[Stored items]
=== Section Start ===
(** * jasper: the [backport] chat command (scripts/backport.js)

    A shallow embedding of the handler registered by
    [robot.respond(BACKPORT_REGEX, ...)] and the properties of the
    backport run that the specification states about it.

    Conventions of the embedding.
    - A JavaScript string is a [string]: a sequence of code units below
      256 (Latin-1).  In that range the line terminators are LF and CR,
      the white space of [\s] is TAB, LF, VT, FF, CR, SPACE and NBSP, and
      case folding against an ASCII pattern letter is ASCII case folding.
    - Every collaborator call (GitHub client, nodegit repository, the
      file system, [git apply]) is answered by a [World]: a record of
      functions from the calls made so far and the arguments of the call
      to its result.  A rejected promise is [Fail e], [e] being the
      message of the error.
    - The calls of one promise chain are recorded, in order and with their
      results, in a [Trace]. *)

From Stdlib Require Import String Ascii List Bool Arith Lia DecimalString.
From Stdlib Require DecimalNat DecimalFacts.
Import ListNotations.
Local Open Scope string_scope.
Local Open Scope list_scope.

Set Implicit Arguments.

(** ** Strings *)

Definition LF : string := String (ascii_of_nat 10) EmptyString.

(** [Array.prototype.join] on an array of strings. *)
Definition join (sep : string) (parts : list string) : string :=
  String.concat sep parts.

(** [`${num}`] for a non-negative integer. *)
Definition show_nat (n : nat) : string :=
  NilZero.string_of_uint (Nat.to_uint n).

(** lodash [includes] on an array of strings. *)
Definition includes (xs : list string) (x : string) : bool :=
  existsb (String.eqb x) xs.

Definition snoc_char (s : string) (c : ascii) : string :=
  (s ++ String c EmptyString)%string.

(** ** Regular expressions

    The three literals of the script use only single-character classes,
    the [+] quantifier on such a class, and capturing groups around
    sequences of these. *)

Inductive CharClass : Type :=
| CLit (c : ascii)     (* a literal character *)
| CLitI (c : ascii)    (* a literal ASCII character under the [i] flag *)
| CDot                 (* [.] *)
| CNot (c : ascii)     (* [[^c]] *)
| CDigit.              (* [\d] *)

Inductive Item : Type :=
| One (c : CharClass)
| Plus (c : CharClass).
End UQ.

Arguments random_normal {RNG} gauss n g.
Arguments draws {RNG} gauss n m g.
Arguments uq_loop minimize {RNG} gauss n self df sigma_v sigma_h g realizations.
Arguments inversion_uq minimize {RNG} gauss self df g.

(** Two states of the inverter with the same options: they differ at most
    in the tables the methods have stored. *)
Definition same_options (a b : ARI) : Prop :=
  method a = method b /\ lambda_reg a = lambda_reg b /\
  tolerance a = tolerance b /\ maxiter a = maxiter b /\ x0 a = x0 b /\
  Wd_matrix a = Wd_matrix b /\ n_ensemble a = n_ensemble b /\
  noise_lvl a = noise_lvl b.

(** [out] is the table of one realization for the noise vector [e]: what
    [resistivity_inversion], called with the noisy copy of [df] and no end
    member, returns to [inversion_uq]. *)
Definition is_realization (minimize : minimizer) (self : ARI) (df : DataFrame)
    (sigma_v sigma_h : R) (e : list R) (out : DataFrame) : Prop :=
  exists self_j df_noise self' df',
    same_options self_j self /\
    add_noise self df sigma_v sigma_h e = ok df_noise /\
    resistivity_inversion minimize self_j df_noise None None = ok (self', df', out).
=== Section End ===
=== Section Start ===
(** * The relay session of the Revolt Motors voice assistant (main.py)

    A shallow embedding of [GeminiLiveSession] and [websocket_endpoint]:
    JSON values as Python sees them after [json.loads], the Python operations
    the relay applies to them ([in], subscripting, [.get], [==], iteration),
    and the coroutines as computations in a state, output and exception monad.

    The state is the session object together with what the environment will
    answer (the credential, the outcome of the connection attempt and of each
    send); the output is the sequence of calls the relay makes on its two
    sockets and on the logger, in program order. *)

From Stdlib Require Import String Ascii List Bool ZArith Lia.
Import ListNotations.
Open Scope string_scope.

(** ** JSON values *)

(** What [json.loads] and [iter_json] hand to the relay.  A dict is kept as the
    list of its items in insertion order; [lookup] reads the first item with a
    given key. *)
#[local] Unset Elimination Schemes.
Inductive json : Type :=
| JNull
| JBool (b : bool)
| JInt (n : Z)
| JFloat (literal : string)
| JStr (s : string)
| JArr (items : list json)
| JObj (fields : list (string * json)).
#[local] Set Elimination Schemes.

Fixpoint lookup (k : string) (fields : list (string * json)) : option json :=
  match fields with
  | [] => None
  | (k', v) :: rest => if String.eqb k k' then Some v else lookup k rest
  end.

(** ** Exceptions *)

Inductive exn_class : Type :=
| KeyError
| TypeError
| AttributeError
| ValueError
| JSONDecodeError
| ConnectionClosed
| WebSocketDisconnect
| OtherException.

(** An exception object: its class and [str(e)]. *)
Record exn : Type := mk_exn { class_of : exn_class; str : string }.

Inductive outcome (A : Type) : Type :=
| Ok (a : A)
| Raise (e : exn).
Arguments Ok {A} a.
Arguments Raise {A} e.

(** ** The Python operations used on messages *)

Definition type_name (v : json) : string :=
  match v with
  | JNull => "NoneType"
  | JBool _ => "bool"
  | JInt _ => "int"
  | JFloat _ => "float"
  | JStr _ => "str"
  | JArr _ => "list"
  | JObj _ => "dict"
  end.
=== Section End ===
- TASK OBJECTIVE
Of the lines above, extract only those from the line with "(** * jasper: the" to the line with "In that range", both included, exactly as written.

- EXERCISE SOLUTION
(** * jasper: the [backport] chat command (scripts/backport.js)

    A shallow embedding of the handler registered by
    [robot.respond(BACKPORT_REGEX, ...)] and the properties of the
    backport run that the specification states about it.

    Conventions of the embedding.
    - A JavaScript string is a [string]: a sequence of code units below
      256 (Latin-1).  In that range the line terminators are LF and CR,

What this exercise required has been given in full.